Provided records:
(** C2. A plan halts at its first failure.  For a plan [A :: rest] (so for
    [[A; B; C]]) whose first step gets through its prompt phase: when
    [A.run] returns [FAILED], [run_plan] with [no_raise=False] raises a
    [ClickException] carrying the message, with [no_raise=True] it returns
    the results recorded so far, the failure included; the same when
    [A.is_skip] returns [FAILED].  In all four cases the events of the run
    are those of [A] alone: no method of a later step is called. *)
Theorem run_plan_halts_on_failure :
  forall (W : Type) (A : Common.BaseStep W) (rest : list (Common.BaseStep W))
         (w : W) (hp : bool) (w1 : W),
    Common.prompt_phase A w = (Ok hp, w1) ->
    (forall rs w2 rr w3,
        Common.is_skip A w1 = (Ok rs, w2) ->
        Common.result_type rs = Common.COMPLETED ->
        Common.run A w2 = (Ok rr, w3) ->
        Common.result_type rr = Common.FAILED ->
        let tr := Common.preflight_events 0 hp
                  ++ [Common.Called 0 Common.Run;
                      Common.Assigned 0 (Common.cls_name A) rr] in
        Common.run_plan (A :: rest) false w
        = (Raise (Exn ClickException (Common.message rr)), (w3, tr))
        /\ Common.run_plan (A :: rest) true w
           = (Ok {[Common.cls_name A := rr]}, (w3, tr))
        /\ Forall (fun ev => Common.event_pos ev = 0) tr)
    /\ (forall rs w2,
        Common.is_skip A w1 = (Ok rs, w2) ->
        Common.result_type rs = Common.FAILED ->
        let tr := Common.preflight_events 0 hp in
        Common.run_plan (A :: rest) false w
        = (Raise (Exn ClickException (Common.message rs)), (w2, tr))
        /\ Common.run_plan (A :: rest) true w
           = (Ok {[Common.cls_name A := rs]},
              (w2, tr ++ [Common.Assigned 0 (Common.cls_name A) rs]))
        /\ Forall (fun ev => Common.event_pos ev = 0)
                  (tr ++ [Common.Assigned 0 (Common.cls_name A) rs])).
Proof.
  intros W A rest w hp w1 Hp. split.
  - intros rs w2 rr w3 Hs Hrs Hr Hrr tr. unfold Common.run_plan.
    rewrite !(run_steps_halts_in_run _ 0 A rest ∅ w [] _ _ _ _ _ _
                Hp Hs Hrs Hr Hrr).
    cbn [app]. rewrite insert_empty. split_and!; [done..|].
    apply Forall_app. split; [apply preflight_events_pos|by repeat constructor].
  - intros rs w2 Hs Hrs tr. unfold Common.run_plan.
    rewrite !(run_steps_halts_in_is_skip _ 0 A rest ∅ w [] _ _ _ _
                Hp Hs Hrs).
    cbn [app]. rewrite insert_empty. split_and!; [done..|].
    apply Forall_app. split; [apply preflight_events_pos|by repeat constructor].
Qed.

Lemma run_plan_halts_on_failure_witness :
  Common.run_plan
    [sample_step "A" go_on (broke "boom");
     sample_step "B" go_on go_on;
     sample_step "C" go_on go_on] false 0
  = (Raise (Exn ClickException "boom"),
     (1, [Common.Called 0 Common.HasPrompts; Common.Called 0 Common.IsSkip;
          Common.Called 0 Common.Run;
          Common.Assigned 0 "A" (broke "boom")]))
  /\ Common.run_plan
       [sample_step "A" (broke "no") go_on;
        sample_step "B" go_on go_on;
        sample_step "C" go_on go_on] false 0
     = (Raise (Exn ClickException "no"),
        (0, [Common.Called 0 Common.HasPrompts; Common.Called 0 Common.IsSkip])).
Proof.
  split.
  - apply (proj1 (run_plan_halts_on_failure nat
             (sample_step "A" go_on (broke "boom")) _ 0 false 0 eq_refl)
             go_on 0 (broke "boom") 1); reflexivity.
  - apply (proj2 (run_plan_halts_on_failure nat
             (sample_step "A" (broke "no") go_on) _ 0 false 0 eq_refl)
             (broke "no") 0); reflexivity.
Defined.


(** ** The results mapping *)

Section results_facts.
Import Common.
Context {W : Type}.
Implicit Types (step : BaseStep W) (plan rest : list (BaseStep W)).
Implicit Types (results : gmap string Result) (w : W) (tr : list event).
Implicit Types (log : list (nat * string * Result)).

Definition earlier (a b : nat * string * Result) : Prop := a.1.1 < b.1.1.

Lemma assignments_app tr1 tr2 :
  assignments (tr1 ++ tr2) = assignments tr1 ++ assignments tr2.
Proof. unfold assignments. apply omap_app. Qed.

Lemma elem_of_assignments tr pos cls r :
  (pos, cls, r) ∈ assignments tr <-> Assigned pos cls r ∈ tr.
Proof.
  unfold assignments. rewrite list_elem_of_omap. split.
  - intros (ev & Hin & Hev). destruct ev as [|p c r']; [discriminate|].
    by injection Hev as -> -> ->.
  - intros Hin. by exists (Assigned pos cls r).
Qed.

Lemma results_of_app results log1 log2 :
  results_of results (log1 ++ log2) = results_of (results_of results log1) log2.
Proof. unfold results_of. apply foldl_app. Qed.

Lemma results_of_untouched log results cls :
  (forall b, b ∈ log -> b.1.2 <> cls) ->
  results_of results log !! cls = results !! cls.
Proof.
  revert results. induction log as [|x log IH]; intros results Hne; [done|].
  cbn. rewrite IH.
  - unfold record. apply lookup_insert_ne. apply Hne. by left.
  - intros b Hb. apply Hne. by right.
Qed.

Work to be completed:
Give back the lines of the data exactly as they are written, from the first line through the line containing "the results recorded".

Expected answer:
(** C2. A plan halts at its first failure.  For a plan [A :: rest] (so for
    [[A; B; C]]) whose first step gets through its prompt phase: when
    [A.run] returns [FAILED], [run_plan] with [no_raise=False] raises a
    [ClickException] carrying the message, with [no_raise=True] it returns
    the results recorded so far, the failure included; the same when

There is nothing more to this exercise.